EU tweaks rules that determine which investments are green

Under the new rules, one of the environmental objectives that should be considered is climate change mitigation and adaptation

EU lawmakers have reached an agreement on new criteria to determine whether an economic activity is environmentally sustainable.

The “taxonomy regulation” aims to provide investors with clarity on which activities are considered environmentally and socially sustainable, contributing towards achieving the EU’s climate neutral goal by 2050.

Under the new rules, some of the environmental objectives that should be considered are: climate change mitigation and adaptation, sustainable use and protection of water and marine resources, transition to a circular economy including waste prevention and increasing the uptake of secondary raw materials, pollution prevention and control as well as protection and restoration of biodiversity and ecosystems.

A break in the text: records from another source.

Definition withdraw_shares_from_removed_pool_should_work : Test :=
  (predefined_test_ext_with_deposits,
  let bsx_tkn1_assets := AssetPair_new BSX TKN1 in
  set_block_number 10000 ;;
  assert_ok (cancel_liquidity_pool (Signed GC) GC_FARM bsx_tkn1_assets) ;;
  assert_ok (remove_liquidity_pool (Signed GC) GC_FARM bsx_tkn1_assets) ;;
  is_value (liq_pool_at GC_FARM BSX_TKN1_AMM) None ;;
  global_pool ← unwrap_get (farm_at GC_FARM);
  let liq_pool_id_removed := BSX_TKN1_LIQ_POOL_ID in let pallet_account := account_id in
  globa_pool_account ← pool_account_id GC_FARM;
  bsx_tkn1_pallet_amm_shares_balance ← gets (fun s => balance BSX_TKN1_SHARE_ID pallet_account s);
  global_pool_bsx_balance ← gets (fun s => balance BSX globa_pool_account s);
  bsx_tkn1_alice_amm_shares_balance ← gets (fun s => balance BSX_TKN1_SHARE_ID ALICE s);
  alice_bsx_balance ← gets (fun s => balance BSX ALICE s);
  assert_ok (withdraw_shares (Signed ALICE) (PREDEFINED_NFT_IDS 0)) ;;
  let shares_amount := 50 in
  expect_nft_events [InstanceBurned ALICE LIQ_MINING_NFT_CLASS (PREDEFINED_NFT_IDS 0)] ;;
  expect_events [SharesWithdrawn GC_FARM liq_pool_id_removed ALICE BSX_TKN1_SHARE_ID
    shares_amount] ;;
  is_value (deposit_at (PREDEFINED_NFT_IDS 0)) None ;;
  is_value (meta_at liq_pool_id_removed) (Some (bsx_tkn1_assets, 2, GC_FARM)) ;;
  is_value (farm_at GC_FARM) (Some global_pool) ;;
  balance_is BSX_TKN1_SHARE_ID pallet_account (bsx_tkn1_pallet_amm_shares_balance -
    shares_amount) ;;
  balance_is BSX_TKN1_SHARE_ID ALICE (bsx_tkn1_alice_amm_shares_balance + shares_amount) ;;
  balance_is BSX ALICE alice_bsx_balance ;;
  balance_is BSX globa_pool_account global_pool_bsx_balance ;;
  bsx_tkn1_alice_amm_shares_balance ← gets (fun s => balance BSX_TKN1_SHARE_ID ALICE s);
  alice_bsx_balance ← gets (fun s => balance BSX ALICE s);
  bsx_tkn1_pallet_amm_shares_balance ← gets (fun s => balance BSX_TKN1_SHARE_ID pallet_account s);
  let shares_amount := 486 in
  assert_ok (withdraw_shares (Signed ALICE) (PREDEFINED_NFT_IDS 6)) ;;
  expect_nft_events [InstanceBurned ALICE LIQ_MINING_NFT_CLASS (PREDEFINED_NFT_IDS 6)] ;;
  expect_events [SharesWithdrawn GC_FARM liq_pool_id_removed ALICE BSX_TKN1_SHARE_ID
    shares_amount] ;;
  is_value (deposit_at (PREDEFINED_NFT_IDS 6)) None ;;
  is_value (farm_at GC_FARM) (Some global_pool) ;;
  is_value (meta_at liq_pool_id_removed) (Some (bsx_tkn1_assets, 1, GC_FARM)) ;;
  balance_is BSX_TKN1_SHARE_ID pallet_account (bsx_tkn1_pallet_amm_shares_balance -
    shares_amount) ;;
  balance_is BSX_TKN1_SHARE_ID ALICE (bsx_tkn1_alice_amm_shares_balance + shares_amount) ;;
  balance_is BSX ALICE alice_bsx_balance ;;
  balance_is BSX globa_pool_account global_pool_bsx_balance ;;
  bsx_tkn1_bob_amm_shares_balance ← gets (fun s => balance BSX_TKN1_SHARE_ID BOB s);
  bob_bsx_balance ← gets (fun s => balance BSX BOB s);
  let shares_amount := 80 in
  assert_ok (withdraw_shares (Signed BOB) (PREDEFINED_NFT_IDS 1)) ;;
  expect_nft_events [InstanceBurned BOB LIQ_MINING_NFT_CLASS (PREDEFINED_NFT_IDS 1)] ;;
  expect_events [SharesWithdrawn GC_FARM liq_pool_id_removed BOB BSX_TKN1_SHARE_ID shares_amount] ;;
  is_value (deposit_at (PREDEFINED_NFT_IDS 1)) None ;;
  is_value (farm_at GC_FARM) (Some global_pool) ;;
  balance_is BSX_TKN1_SHARE_ID pallet_account 0 ;;
  balance_is BSX_TKN1_SHARE_ID BOB (bsx_tkn1_bob_amm_shares_balance + shares_amount) ;;
  balance_is BSX BOB bob_bsx_balance ;;
  balance_is BSX globa_pool_account global_pool_bsx_balance ;;
  is_value (meta_at liq_pool_id_removed) None).

Definition withdraw_shares_pool_metadata_not_found_should_not_work : Test :=
  (predefined_test_ext_with_deposits,
  assert_noop (claim_rewards (Signed ALICE) 723500752978313215) LmErr.LiquidityPoolNotFound).

Definition withdraw_shares_invalid_nft_id_should_not_work : Test :=
  (predefined_test_ext_with_deposits,
  let invalid_nft_id := 684 in
  assert_noop (claim_rewards (Signed ALICE) invalid_nft_id) LmErr.InvalidNftId).

Definition withdraw_shares_nft_not_found_should_not_work : Test :=
  (predefined_test_ext_with_deposits,
  assert_noop (claim_rewards (Signed ALICE) 72334321125861359621) LmErr.NftDoesNotExist).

An economic activity should contribute towards one or more of the above objectives and not significantly harm any of them.

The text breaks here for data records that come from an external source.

(* ===== verification/PalletBenchmarks.v ===== *)
(** * Benchmarks of the other pallets

    Models the benchmarks of the LBP, NFT, marketplace and liquidity mining pallets
    ([src/pallets/lbp/src/benchmarking.rs], [nft/src/benchmarking.rs],
    [marketplace/src/benchmarking.rs], [liquidity-mining/benchmarking/src/lib.rs]) in the
    way of [Benchmarks.v], and runs them on the example chains.  The farms run over the
    model of the XYK pallet, as in the runtime. *)

From S2P Require Import Prelude Primitives Errors Interfaces Ledger Xyk Runtime Lbp Nft Marketplace.
From S2P Require Import Benchmarks MarketExamples LiquidityMining LmExamples.

(** ** LBP *)

Module LbpBench.
Section bench.
Context {C : Type} `{MultiCurrency C} `{MultiLockable C} `{BlockNumberProvider C}.
Context `{AssetPairAccountIdFor} `{LbpMath} `{FeeMath} `{AMMProvided} `{CreatePoolOrigin}.
Context {cfg : LbpConfig} `{BenchAccounts} (raise_block : C -> C).
Notation State := (LbpState C).

Definition SEED : Z := 1.
Definition ASSET_HDX : AssetId := 0.
Definition ASSET_A_ID : AssetId := 1.
Definition ASSET_B_ID : AssetId := 2.
Definition ASSET_A_AMOUNT : Balance := 1000000000.
Definition ASSET_B_AMOUNT : Balance := 2000000000.
Definition INITIAL_WEIGHT : LBPWeight := 20000000.
Definition FINAL_WEIGHT : LBPWeight := 90000000.
Definition DEFAULT_FEE : Z * Z := (2, 1000).

Definition lbp_funded_account (name : string) (index : Z) : Dispatch State AccountId :=
  let caller := account name index SEED in
  Benchmarks.unwrap (zoom (C := C) (deposit ASSET_HDX caller 1000000000000000)) ;;
  Benchmarks.unwrap (zoom (C := C) (deposit ASSET_A_ID caller 1000000000000000)) ;;
  Benchmarks.unwrap (zoom (C := C) (deposit ASSET_B_ID caller 1000000000000000)) ;;
  mret caller.

(** Between the preparation and the measured call the framework raises the block number
    from 0 to 1. *)
Definition measured : Dispatch State unit :=
  modify (fun s : State => lens_set (raise_block (lbp_chain s)) s).

Definition has_pool (pool_id : AccountId) : Dispatch State bool :=
  gets (fun s : State => bool_decide (is_Some (PoolData s !! pool_id))).
Definition assert_balance (asset : AssetId) (who : AccountId) (b : Balance) : Dispatch State unit :=
  x ← gets (fun s : State => free_balance asset who (lbp_chain s)); assert (x =? b).
(** The pool most benchmarks start from; [ensure!] fails with a message. *)
Definition created (caller fee_collector : AccountId) (fee : Z * Z) : Dispatch State AccountId :=
  let pool_id := Lbp.pair_account_from_assets ASSET_A_ID ASSET_B_ID in
  Lbp.create_pool Root caller ASSET_A_ID ASSET_A_AMOUNT ASSET_B_ID ASSET_B_AMOUNT INITIAL_WEIGHT
    FINAL_WEIGHT Linear fee fee_collector 0 ;;
  b ← has_pool pool_id;
  ensure b (Foreign 0 0) ;;
  mret pool_id.

Definition bench_create_pool : Dispatch State unit :=
  caller ← lbp_funded_account "caller" 0;
  let pool_id := Lbp.pair_account_from_assets ASSET_A_ID ASSET_B_ID in
  measured ;;
  Lbp.create_pool Root caller ASSET_A_ID ASSET_A_AMOUNT ASSET_B_ID ASSET_B_AMOUNT INITIAL_WEIGHT
    FINAL_WEIGHT Linear DEFAULT_FEE caller 0 ;;
  b ← has_pool pool_id;
  assert b.

Definition bench_update_pool_data : Dispatch State unit :=
  caller ← lbp_funded_account "caller" 0;
  fee_collector ← lbp_funded_account "fee_collector" 0;
  let new_start := Some 50 in let new_end := Some 100 in
  let new_initial_weight := 45250600 in let new_final_weight := 55250600 in
  let fee := (5, 1000) in
  pool_id ← created caller caller fee;
  measured ;;
  update_pool_data (Signed caller) pool_id (Some caller) new_start new_end
    (Some new_initial_weight) (Some new_final_weight) (Some DEFAULT_FEE) (Some fee_collector)
    (Some 1) ;;
  pool ← gets (fun s : State => PoolData s !! pool_id);
  match pool with
  | None => panic
  | Some pool_data =>
      assert (bool_decide (start pool_data = new_start)) ;;
      assert (bool_decide (end_ pool_data = new_end)) ;;
      assert (initial_weight pool_data =? new_initial_weight) ;;
      assert (final_weight pool_data =? new_final_weight)
  end.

Its environmental sustainability should be measured using a unified classification system, as national labels based on different criteria make it difficult for investors to compare green investment.

The new rules don’t preclude or blacklist any specific technologies or sectors from green activities, apart from solid fossil fuels, such as coal or lignite.

Gas and nuclear energy production are not explicitly excluded from the regulation – they can potentially be labelled as an enabling or transitional activity in full respect of the “do not significant harm” principle.

The new legislation should also protect investors from risks of ‘greenwashing’ as it makes it compulsory to provide a description of how the investment meets the environmental objectives.

Economic Affairs Committee rapporteur Bas Eickhout (Greens/EFA, NL) said: “All financial products which claim to be sustainable will have to prove it following strict and ambitious EU criteria. The compromise also includes a clear mandate for the Commission to start working on defining environmentally harmful activities at a later stage.

“Phasing out those activities and investments is indeed as important to achieve climate-neutrality as supporting decarbonised activities.”